(* ===== verification/Prekey.v ===== *)
(** * Prekey bundles: [buh-crypto/src/prekey.rs]

    The secret blob, the signed body, publication and the verifying parser. *)

From S2P Require Import Prelude.
From S2P Require Import Wire.
From S2P Require Import Keys.
From S2P Require Import Ratchet.
From S2P Require Import RatchetPersist.
From S2P Require Import ModelCrypto.

Section Prekey.
Context `{PF : Platform} `{PR : Primitives}.

Definition PREKEY_CONTEXT : bytes := bstr "buh-prekey-bundle-v1".
Definition SECRETS_VERSION : byte := Byte.x01.

Record PrekeySecrets := {
  ps_signed_prekey : X25519SecretKey;
  ps_kem_secret : MlKemSecretKey;
  ps_one_time_prekey : option X25519SecretKey;
}.

Definition PrekeySecrets_to_bytes (s : PrekeySecrets) : bytes :=
  let out := [SECRETS_VERSION] in
  let out := out ++ X25519SecretKey_to_bytes (ps_signed_prekey s) in
  let out := out ++ MlKemSecretKey_to_bytes (ps_kem_secret s) in
  match ps_one_time_prekey s with
  | Some opk => (out ++ [Byte.x01]) ++ X25519SecretKey_to_bytes opk
  | None => out ++ [Byte.x00]
  end.

Definition PrekeySecrets_from_bytes_st : ST Reader CryptoError PrekeySecrets :=
  let! v := rd read_u8 in
  if negb (bool_decide (v = SECRETS_VERSION)) then st_err (malformed "prekey secrets version")
  else
    let! sb := read_32 in
    let signed_prekey := X25519SecretKey_from_bytes sb in
    let! kb := rd (read_bytes (Z.of_nat MLKEM_SECRET_LEN)) in
    let! kem_secret := st_lift (MlKemSecretKey_from_bytes kb) in
    let! flag := rd read_u8 in
    let! one_time_prekey :=
      if bool_decide (flag = Byte.x00) then st_ret None
      else if bool_decide (flag = Byte.x01) then
        let! b := read_32 in st_ret (Some (X25519SecretKey_from_bytes b))
      else st_err (malformed "prekey secrets opk flag") in
    st_ret {| ps_signed_prekey := signed_prekey; ps_kem_secret := kem_secret;
              ps_one_time_prekey := one_time_prekey |}.

Definition PrekeySecrets_from_bytes (b : bytes) : Result CryptoError PrekeySecrets :=
  (PrekeySecrets_from_bytes_st (Reader_new b)).1.

Record PrekeyBundle := {
  pb_identity : IdentityPublicKey;
  pb_signed_prekey : X25519PublicKey;
  pb_kem_key : MlKemPublicKey;
  pb_one_time_prekey : option X25519PublicKey;
  pb_signature : IdentitySignature;
}.

(** The frame that [signing_body] encodes and [encode] extends. *)
Definition body_frame (identity : IdentityPublicKey) (spk : X25519PublicKey)
    (kem : MlKemPublicKey) (opk : option X25519PublicKey) : Frame :=
  let frame := with_field Frame_new TAG_CONTEXT PREKEY_CONTEXT in
  let frame := with_field frame TAG_IDENTITY_PUB (IdentityPublicKey_to_bytes identity) in
  let frame := with_field frame TAG_PREKEY_X25519 (X25519PublicKey_to_bytes spk) in
  let frame := with_field frame TAG_MLKEM_EK (MlKemPublicKey_to_bytes kem) in
  match opk with
  | Some opk => with_field frame TAG_ONETIME_PREKEY (X25519PublicKey_to_bytes opk)
  | None => frame
  end.

Definition signing_body (identity : IdentityPublicKey) (spk : X25519PublicKey)
    (kem : MlKemPublicKey) (opk : option X25519PublicKey) : bytes :=
  encode (body_frame identity spk kem opk).

(** The random draws of [generate]: signed prekey, KEM key, one-time prekey, signature. *)
Definition PrekeyBundle_generate (rs rk ro rsig : bytes) (identity : IdentityKeyPair)
    (with_one_time : bool) : PrekeySecrets * PrekeyBundle :=
  let spk := X25519SecretKey_generate rs in
  let '(kem_dk, kem_ek) := MlKemSecretKey_generate rk in
  let opk := if with_one_time then Some (X25519SecretKey_generate ro) else None in
  let opk_pub := public_key <$> opk in
  let identity_pub := identity_public identity in
  let body := signing_body identity_pub (public_key spk) kem_ek opk_pub in
  let signature := sign identity body rsig in
  ({| ps_signed_prekey := spk; ps_kem_secret := kem_dk; ps_one_time_prekey := opk |},
   {| pb_identity := identity_pub; pb_signed_prekey := public_key spk; pb_kem_key := kem_ek;
      pb_one_time_prekey := opk_pub; pb_signature := signature |}).

Definition PrekeyBundle_encode (b : PrekeyBundle) : bytes :=
  encode (with_field
    (body_frame (pb_identity b) (pb_signed_prekey b) (pb_kem_key b) (pb_one_time_prekey b))
    TAG_SIGNATURE (IdentitySignature_to_bytes (pb_signature b))).

Definition PrekeyBundle_decode (b : bytes) : Result CryptoError PrekeyBundle :=
  let? frame := wire_err (decode b) in
  if negb (bool_decide (get frame TAG_CONTEXT = Some PREKEY_CONTEXT))
  then Err (malformed "prekey bundle context")
  else
    let? ib := wire_err (require frame TAG_IDENTITY_PUB) in
    let? identity := IdentityPublicKey_from_bytes ib in
    let? sb := wire_err (require frame TAG_PREKEY_X25519) in
    let? signed_prekey := X25519PublicKey_from_slice sb in
    let? kb := wire_err (require frame TAG_MLKEM_EK) in
    let? kem_key := MlKemPublicKey_from_slice kb in
    let? one_time_prekey :=
      match get frame TAG_ONETIME_PREKEY with
      | Some b => let? p := X25519PublicKey_from_slice b in Ok (Some p)
      | None => Ok None
      end in
    let? gb := wire_err (require frame TAG_SIGNATURE) in
    let? signature := IdentitySignature_from_bytes gb in
    let body := signing_body identity signed_prekey kem_key one_time_prekey in
    let? _ := verify identity body signature in
    Ok {| pb_identity := identity; pb_signed_prekey := signed_prekey; pb_kem_key := kem_key;
          pb_one_time_prekey := one_time_prekey; pb_signature := signature |}.

(** ** Properties *)

(** What [decode] certifies of a bundle. *)
Definition authentic (b : PrekeyBundle) : Prop :=
  vk_verify (verifying_key (pb_identity b))
    (signing_body (pb_identity b) (pb_signed_prekey b) (pb_kem_key b) (pb_one_time_prekey b))
    (pb_signature b) = true.

Context `{LX : !X25519Laws} `{LK : !MlkemLaws} `{LD : !MldsaLaws}.

Lemma body_frame_ok identity spk kem opk : frame_ok (body_frame identity spk kem opk).
Proof.
  assert (vec_ok (X25519PublicKey_to_bytes spk) ∧ vec_ok (IdentityPublicKey_to_bytes identity) ∧
          vec_ok (MlKemPublicKey_to_bytes kem) ∧ vec_ok PREKEY_CONTEXT ∧
          ∀ p, vec_ok (X25519PublicKey_to_bytes p)) as (? & ? & ? & ? & ?).
  { split_and!; intros; apply small_vec_ok;
      unfold blen, X25519PublicKey_to_bytes, IdentityPublicKey_to_bytes, MlKemPublicKey_to_bytes;
      rewrite ?xp_length, ?vk_length, ?ek_length; [lia..|by vm_compute|lia]. }
  split; [destruct opk; cbn [flags]; split; vm_compute; discriminate|].
  destruct opk; repeat apply Forall_cons_2; try apply Forall_nil_2; known_field; auto.
Qed.

Lemma bundle_frame_ok b :
  frame_ok (with_field
    (body_frame (pb_identity b) (pb_signed_prekey b) (pb_kem_key b) (pb_one_time_prekey b))
    TAG_SIGNATURE (IdentitySignature_to_bytes (pb_signature b))).
Proof.
  destruct (body_frame_ok (pb_identity b) (pb_signed_prekey b) (pb_kem_key b) (pb_one_time_prekey b))
    as [Hfl Hfs].
  split; [done|]. cbn [with_field fields]. apply Forall_app. split; [done|].
  apply Forall_singleton. known_field. apply small_vec_ok.
  unfold blen, IdentitySignature_to_bytes. rewrite sig_length. lia.
Qed.
End Prekey.

Section PrekeyTheorems.
Context `{PF : Platform} `{PR : Primitives}.
Context `{LX : !X25519Laws} `{LK : !MlkemLaws} `{LD : !MldsaLaws}.

Lemma bundle_vec_ok b : vec_ok (PrekeyBundle_encode b).
Proof.
  apply frame_vec_ok. unfold frame_size, body_frame.
  destruct (pb_one_time_prekey b); cbn -[blen Z.add Z.le]; unfold blen,
    X25519PublicKey_to_bytes, IdentityPublicKey_to_bytes, MlKemPublicKey_to_bytes,
    IdentitySignature_to_bytes;
    rewrite ?xp_length, ?vk_length, ?ek_length, ?sig_length; cbn; lia.
Qed.

(** The parser inverts [encode] on every bundle whose signature verifies. *)
Lemma bundle_decode_encode b :
  authentic b → PrekeyBundle_decode (PrekeyBundle_encode b) = Ok b.
Proof.
  intros Ha. pose proof (bundle_vec_ok b) as Hv. unfold PrekeyBundle_decode, PrekeyBundle_encode in *.
  rewrite decode_encode by (done || apply bundle_frame_ok). unfold authentic in Ha.
  destruct b as [id spk kem opk sg]. cbn [pb_identity pb_signed_prekey pb_kem_key
    pb_one_time_prekey pb_signature] in *.
  cbn [wire_err map_err rbind]. rewrite bool_decide_true by (by destruct opk). cbn [negb].
  unfold require.
  destruct opk; unfold get; cbn -[signing_body IdentityPublicKey_from_bytes X25519PublicKey_from_slice
    MlKemPublicKey_from_slice IdentitySignature_from_bytes IdentityPublicKey_to_bytes
    X25519PublicKey_to_bytes MlKemPublicKey_to_bytes IdentitySignature_to_bytes verify];
    rewrite IdentityPublicKey_roundtrip, X25519PublicKey_roundtrip, MlKemPublicKey_roundtrip,
      IdentitySignature_roundtrip, ?X25519PublicKey_roundtrip; cbn [rbind];
    rewrite ?X25519PublicKey_roundtrip; cbn [rbind];
    unfold verify; by rewrite Ha.
Qed.

Lemma bundle_decode_authentic bs b : PrekeyBundle_decode bs = Ok b → authentic b.
Proof.
  unfold PrekeyBundle_decode. intros H. inv_ok. destruct (negb _); [done|]. inv_ok. subst b.
  unfold authentic, verify in *. cbn. by destruct (vk_verify _ _ _).
Qed.

Lemma generate_authentic rs rk ro rsig id ot s b :
  PrekeyBundle_generate rs rk ro rsig id ot = (s, b) → authentic b.
Proof.
  unfold PrekeyBundle_generate. destruct (MlKemSecretKey_generate rk) as [dk ek].
  intros [= <- <-]. unfold authentic. cbn. apply verify_sign.
Qed.

Lemma IdentityPublicKey_to_bytes_inj i i' :
  IdentityPublicKey_to_bytes i = IdentityPublicKey_to_bytes i' → i = i'.
Proof.
  intros H. apply (f_equal IdentityPublicKey_from_bytes) in H.
  rewrite !IdentityPublicKey_roundtrip in H. by injection H.
Qed.

Lemma MlKemPublicKey_to_bytes_inj k k' :
  MlKemPublicKey_to_bytes k = MlKemPublicKey_to_bytes k' → k = k'.
Proof.
  intros H. apply (f_equal MlKemPublicKey_from_slice) in H.
  rewrite !MlKemPublicKey_roundtrip in H. by injection H.
Qed.

Lemma body_vec_ok i s k o : vec_ok (signing_body i s k o).
Proof.
  apply frame_vec_ok. unfold frame_size, body_frame.
  destruct o; cbn -[blen Z.add Z.le]; unfold blen,
    X25519PublicKey_to_bytes, IdentityPublicKey_to_bytes, MlKemPublicKey_to_bytes;
    rewrite ?xp_length, ?vk_length, ?ek_length; cbn; lia.
Qed.
Lemma secrets_to_bytes_eq s :
  PrekeySecrets_to_bytes s =
  [SECRETS_VERSION] ++ X25519SecretKey_to_bytes (ps_signed_prekey s)
  ++ MlKemSecretKey_to_bytes (ps_kem_secret s)
  ++ match ps_one_time_prekey s with
     | Some opk => [Byte.x01] ++ X25519SecretKey_to_bytes opk
     | None => [Byte.x00]
     end.
Proof. unfold PrekeySecrets_to_bytes. destruct (ps_one_time_prekey s); by rewrite <-!app_assoc. Qed.

Lemma secrets_vec_ok s : vec_ok (PrekeySecrets_to_bytes s).
Proof.
  apply small_vec_ok. rewrite secrets_to_bytes_eq, !blen_app.
  unfold blen, X25519SecretKey_to_bytes, MlKemSecretKey_to_bytes.
  destruct (ps_one_time_prekey s); rewrite ?length_app, ?xs_length, ?dk_length; cbn; lia.
Qed.

Lemma secrets_roundtrip s : PrekeySecrets_from_bytes (PrekeySecrets_to_bytes s) = Ok s.
Proof.
  pose proof (secrets_vec_ok s) as Hv.
  assert (vec_ok (buf (Reader_new (PrekeySecrets_to_bytes s)))) as Hb by exact Hv.
  pose proof (reads_new (PrekeySecrets_to_bytes s)) as Hr. rewrite secrets_to_bytes_eq in Hr at 2.
  unfold PrekeySecrets_from_bytes. revert Hb Hr.
  generalize (Reader_new (PrekeySecrets_to_bytes s)) as r. intros r Hb Hr.
  unfold PrekeySecrets_from_bytes_st, st_bind.
  rewrite (rd_ok _ _ _ _ (read_u8_reads _ _ _ _ Hr)). apply reads_advance1 in Hr.
  rewrite bool_decide_true by done. cbn [negb].
  rewrite (read_32_reads _ _ _ (proj1 (reads_app _ _ _ _) Hr) Hb (xs_length _)).
  apply reads_advance in Hr.
  replace (Z.of_nat MLKEM_SECRET_LEN) with (blen (MlKemSecretKey_to_bytes (ps_kem_secret s)))
    by (unfold blen, MlKemSecretKey_to_bytes; by rewrite dk_length).
  assert (vec_ok (buf (advance (advance r 1)
    (blen (X25519SecretKey_to_bytes (ps_signed_prekey s)))))) as Hb1 by exact Hb.
  rewrite (rd_ok _ _ _ _ (read_bytes_reads _ _ _ Hb1 (proj1 (reads_app _ _ _ _) Hr))).
  apply reads_advance in Hr. unfold st_lift. rewrite MlKemSecretKey_roundtrip.
  unfold X25519SecretKey_from_bytes, X25519SecretKey_to_bytes in *. rewrite xs_from_to.
  destruct s as [spk kem [opk|]]; cbn [ps_signed_prekey ps_kem_secret ps_one_time_prekey] in *.
  - rewrite (rd_ok _ _ _ _ (read_u8_reads _ _ _ _ Hr)). apply reads_advance1 in Hr.
    rewrite bool_decide_false by done. rewrite bool_decide_true by done.
    rewrite <-(app_nil_r (xs_to_bytes opk)) in Hr.
    rewrite (read_32_reads _ _ _ (proj1 (reads_app _ _ _ _) Hr) Hb (xs_length _)).
    cbn [st_ret fst]. by rewrite xs_from_to.
  - by rewrite (rd_ok _ _ _ _ (read_u8_reads _ _ _ _ Hr)).
Qed.

(** publishing and fetching a bundle: what [generate] returns is accepted
    unchanged by the verifying parser, its public halves belong to the
    retained secrets, which survive storage, and a one-time prekey is present
    exactly when asked for. *)
Theorem published_bundle_is_accepted rs rk ro rsig id ot s b :
  PrekeyBundle_generate rs rk ro rsig id ot = (s, b) →
  PrekeyBundle_decode (PrekeyBundle_encode b) = Ok b ∧
  pb_identity b = identity_public id ∧
  pb_signed_prekey b = public_key (ps_signed_prekey s) ∧
  pb_one_time_prekey b = public_key <$> ps_one_time_prekey s ∧
  bool_decide (is_Some (pb_one_time_prekey b)) = ot ∧
  PrekeySecrets_from_bytes (PrekeySecrets_to_bytes s) = Ok s.
Proof.
  intros H. split; [by eapply bundle_decode_encode, generate_authentic|].
  unfold PrekeyBundle_generate in H. destruct (MlKemSecretKey_generate rk) as [dk ek].
  injection H as <- <-. cbn. split_and!; [done..|by destruct ot|apply secrets_roundtrip].
Qed.

(** a bundle that parses is authentic: its identity key verifies the
    signature over exactly the keys the parsed value carries. *)
Theorem parsed_bundle_is_authentic bs b : PrekeyBundle_decode bs = Ok b → authentic b.
Proof. apply bundle_decode_authentic. Qed.

(** the signed byte string determines all the keys it covers, so a
    signature on one set of prekeys is a signature on no other. *)
Theorem signing_body_binds_all_keys i s k o i' s' k' o' :
  signing_body i s k o = signing_body i' s' k' o' → i = i' ∧ s = s' ∧ k = k' ∧ o = o'.
Proof.
  intros H. apply encode_inj in H; [|apply body_frame_ok|apply body_frame_ok|apply body_vec_ok].
  unfold body_frame in H. destruct o, o'; cbn in H; injection H; intros; try done;
    split_and!; auto using IdentityPublicKey_to_bytes_inj, MlKemPublicKey_to_bytes_inj,
      X25519PublicKey_to_bytes_inj; f_equal; auto using X25519PublicKey_to_bytes_inj.
Qed.

End PrekeyTheorems.

(** ** Witnesses *)

Module PrekeySample.
#[local] Existing Instance model_primitives.
Definition id : IdentityKeyPair := IdentityKeyPair_generate [Byte.x05].
Definition pair : PrekeySecrets * PrekeyBundle :=
  PrekeyBundle_generate [Byte.x01] [Byte.x02] [Byte.x03] [Byte.x04] id true.
Definition secrets : PrekeySecrets := pair.1.
Definition bundle : PrekeyBundle := pair.2.
End PrekeySample.

Lemma published_bundle_is_accepted_witness :
  PrekeyBundle_decode (PrekeyBundle_encode PrekeySample.bundle) = Ok PrekeySample.bundle.
Proof.
  exact (proj1 (published_bundle_is_accepted [Byte.x01] [Byte.x02] [Byte.x03] [Byte.x04]
    PrekeySample.id true PrekeySample.secrets PrekeySample.bundle eq_refl)).
Defined.

Lemma parsed_bundle_is_authentic_witness : authentic PrekeySample.bundle.
Proof.
  exact (parsed_bundle_is_authentic (PrekeyBundle_encode PrekeySample.bundle) PrekeySample.bundle
    (bundle_decode_encode PrekeySample.bundle
       (generate_authentic [Byte.x01] [Byte.x02] [Byte.x03] [Byte.x04] PrekeySample.id true
          PrekeySample.secrets PrekeySample.bundle eq_refl))).
Defined.

Lemma signing_body_binds_all_keys_witness :
  pb_identity PrekeySample.bundle = pb_identity PrekeySample.bundle ∧
  pb_signed_prekey PrekeySample.bundle = pb_signed_prekey PrekeySample.bundle ∧
  pb_kem_key PrekeySample.bundle = pb_kem_key PrekeySample.bundle ∧
  pb_one_time_prekey PrekeySample.bundle = pb_one_time_prekey PrekeySample.bundle.
Proof. exact (signing_body_binds_all_keys _ _ _ _ _ _ _ _ eq_refl). Defined.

▸ Your goal
Starting with the line that holds "let? kem_key := MlKemPublicKey_from_slice" and ending with the line that holds "Definition authentic (b", retype every line in the data above exactly, and nothing else.

▸ Task solution
    let? kem_key := MlKemPublicKey_from_slice kb in
    let? one_time_prekey :=
      match get frame TAG_ONETIME_PREKEY with
      | Some b => let? p := X25519PublicKey_from_slice b in Ok (Some p)
      | None => Ok None
      end in
    let? gb := wire_err (require frame TAG_SIGNATURE) in
    let? signature := IdentitySignature_from_bytes gb in
    let body := signing_body identity signed_prekey kem_key one_time_prekey in
    let? _ := verify identity body signature in
    Ok {| pb_identity := identity; pb_signed_prekey := signed_prekey; pb_kem_key := kem_key;
          pb_one_time_prekey := one_time_prekey; pb_signature := signature |}.

(** ** Properties *)

(** What [decode] certifies of a bundle. *)
Definition authentic (b : PrekeyBundle) : Prop :=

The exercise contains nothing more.